A conclusão da SPA foi no sentido de que, “por ser uma modalidade lotérica ilícita e distinta da modalidade lotérica aposta de quota fixa, de que tratam a Lei nº 13.756, de 12 de dezembro de 2018, e Lei nº 14.790, de 29 de dezembro de 2023, os agentes operadores de loteria de apostas de quota fixa não podem ofertar jogos on-line que adotem regras próprias do jogo do bicho”. A SPA foi além: afirmou, no documento, que esse entendimento deve ser observado pelas entidades certificadoras “mesmo para o caso de jogos on-line que já tenham sido certificados previamente ao encaminhamento desta Nota Técnica”.

A questão, contudo, merece uma reflexão mais aprofundada, que leve em conta o verdadeiro sentido e alcance dos conceitos de “quota fixa” e de “jogo on-line”, previstos no art. 2º da Lei 14.790/2023. Sem isso, corre-se o risco de se ter uma visão apenas parcial e equivocada do real desejo do legislador.
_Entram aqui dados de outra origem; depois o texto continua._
(** * The batched parallel-fetch engine of tiktok-downloader

    A shallow embedding of [main.py] (the command-line downloader) and of
    the [TikTokDownloader] class of [tiktok_downloader_gui.py], and the
    properties of the record extractor, the fetch worker and the two batch
    schedulers.

    Conventions.  A Python [str] is a [string] whose characters are code
    points below 256.  A dict used as a record is a Rocq record, a missing
    key an [option].  The filesystem is a finite map from paths to file
    contents.  Everything outside the process (the HTTP server, the order
    in which futures complete, the console, the stop button) is an oracle
    that reads the current world.  The schedulers are stated over any
    type of worlds and any worker, so that what is proved of them holds
    for every interleaving of the pool's threads; the programs [run]
    instantiate them with [download_video] and the filesystem. *)

From stdpp Require Import gmap strings list sorting.
From Stdlib Require Import Ascii.

(** ** Python string operations *)

Module Py.

(** [str.isspace] on one character, for code points below 256. *)
Definition isspace (c : ascii) : bool :=
  let n := nat_of_ascii c in
  ((9 <=? n) && (n <=? 13)) || ((28 <=? n) && (n <=? 32))
  || (n =? 133) || (n =? 160).

(** [str.lower] on one character, for code points below 256. *)
Definition lower_char (c : ascii) : ascii :=
  let n := nat_of_ascii c in
  if ((65 <=? n) && (n <=? 90))
     || ((192 <=? n) && (n <=? 222) && negb (n =? 215))
  then ascii_of_nat (n + 32) else c.

Fixpoint lower (s : string) : string :=
  match s with
  | EmptyString => EmptyString
  | String c s' => String (lower_char c) (lower s')
  end.

Fixpoint lstrip (s : string) : string :=
  match s with
  | EmptyString => EmptyString
  | String c s' => if isspace c then lstrip s' else s
  end.

Fixpoint rstrip (s : string) : string :=
  match s with
  | EmptyString => EmptyString
  | String c s' =>
      let r := rstrip s' in
      if isspace c && String.eqb r EmptyString then EmptyString else String c r
  end.

(** [s.strip()] *)
Definition strip (s : string) : string := rstrip (lstrip s).

(** [s.split(sep)] for a one-character separator: never empty, keeps
    empty fields. *)
Fixpoint split_on (sep : ascii) (s : string) : list string :=
  match s with
  | EmptyString => [EmptyString]
  | String c s' =>
      if Ascii.eqb c sep then EmptyString :: split_on sep s'
      else match split_on sep s' with
           | w :: ws => String c w :: ws
           | [] => [String c EmptyString]
           end
  end.

(** [s.split()]: maximal runs of non-blank characters. *)
Fixpoint split_go (cur : option string) (s : string) : list string :=
  match s with
  | EmptyString =>
      match cur with Some w => [String.rev w] | None => [] end
  | String c s' =>
      if isspace c then
        match cur with
        | Some w => String.rev w :: split_go None s'
        | None => split_go None s'
        end
      else
        split_go (Some (String c (default EmptyString cur))) s'
  end.

Definition split (s : string) : list string := split_go None s.

(** [s.startswith(prefix)] *)
Fixpoint startswith (s prefix : string) {struct prefix} : bool :=
  match prefix, s with
  | EmptyString, _ => true
  | String a prefix', String b s' => Ascii.eqb a b && startswith s' prefix'
  | String _ _, EmptyString => false
  end.

(** [sub in s] *)
Fixpoint contains (sub s : string) : bool :=
  startswith s sub
  || match s with
     | EmptyString => false
     | String _ s' => contains sub s'
     end.

(** [s.endswith(suffix)] *)
Fixpoint endswith (s suffix : string) : bool :=
  String.eqb s suffix
  || match s with
     | EmptyString => false
     | String _ s' => endswith s' suffix
     end.

(** Truth value of a [str]. *)
Definition truthy (s : string) : bool := negb (String.eqb s EmptyString).

(** [os.path.join(a, b)] for a relative [b]. *)
Definition path_join (a b : string) : string :=
  if String.eqb a EmptyString || endswith a "/" then a +:+ b
  else a +:+ "/" +:+ b.

(** [range(0, stop, step)] for [step >= 1]. *)
Fixpoint range_from (fuel start stop step : nat) : list nat :=
  match fuel with
  | 0 => []
  | S fuel' =>
      if start <? stop
      then start :: range_from fuel' (start + step) stop step
      else []
  end.

Definition range (stop step : nat) : list nat :=
  range_from stop 0 stop step.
Neste artigo, pretendemos trazer algumas contribuições técnicas e jurídicas sobre esses conceitos e sobre a repercussão que eles trouxeram para o mercado de jogos brasileiro.

Fundamentos apresentados na Nota Técnica da SPA

Em sua manifestação, a SPA reproduz o conceito legal de loteria de aposta de quota fixa (art. 29 da Lei nº 13.756/2018) e busca delimitar os contornos específicos da loteria de aposta de quota fixa. Em seguida, faz uma breve explanação sobre a dinâmica de funcionamento do “jogo do bicho” para afirmar que ele, “enquanto modalidade lotérica, é proibido no País por ser considerado uma contravenção penal”.

Com base nessas premissas, a SPA sustenta que esse jogo é “uma modalidade lotérica ilícita e distinta da modalidade lotérica aposta de quota fixa”, razão pela qual “os agentes operadores de loteria de apostas de quota fixa não podem ofertar jogos on-line que adotem regras próprias do jogo do bicho”.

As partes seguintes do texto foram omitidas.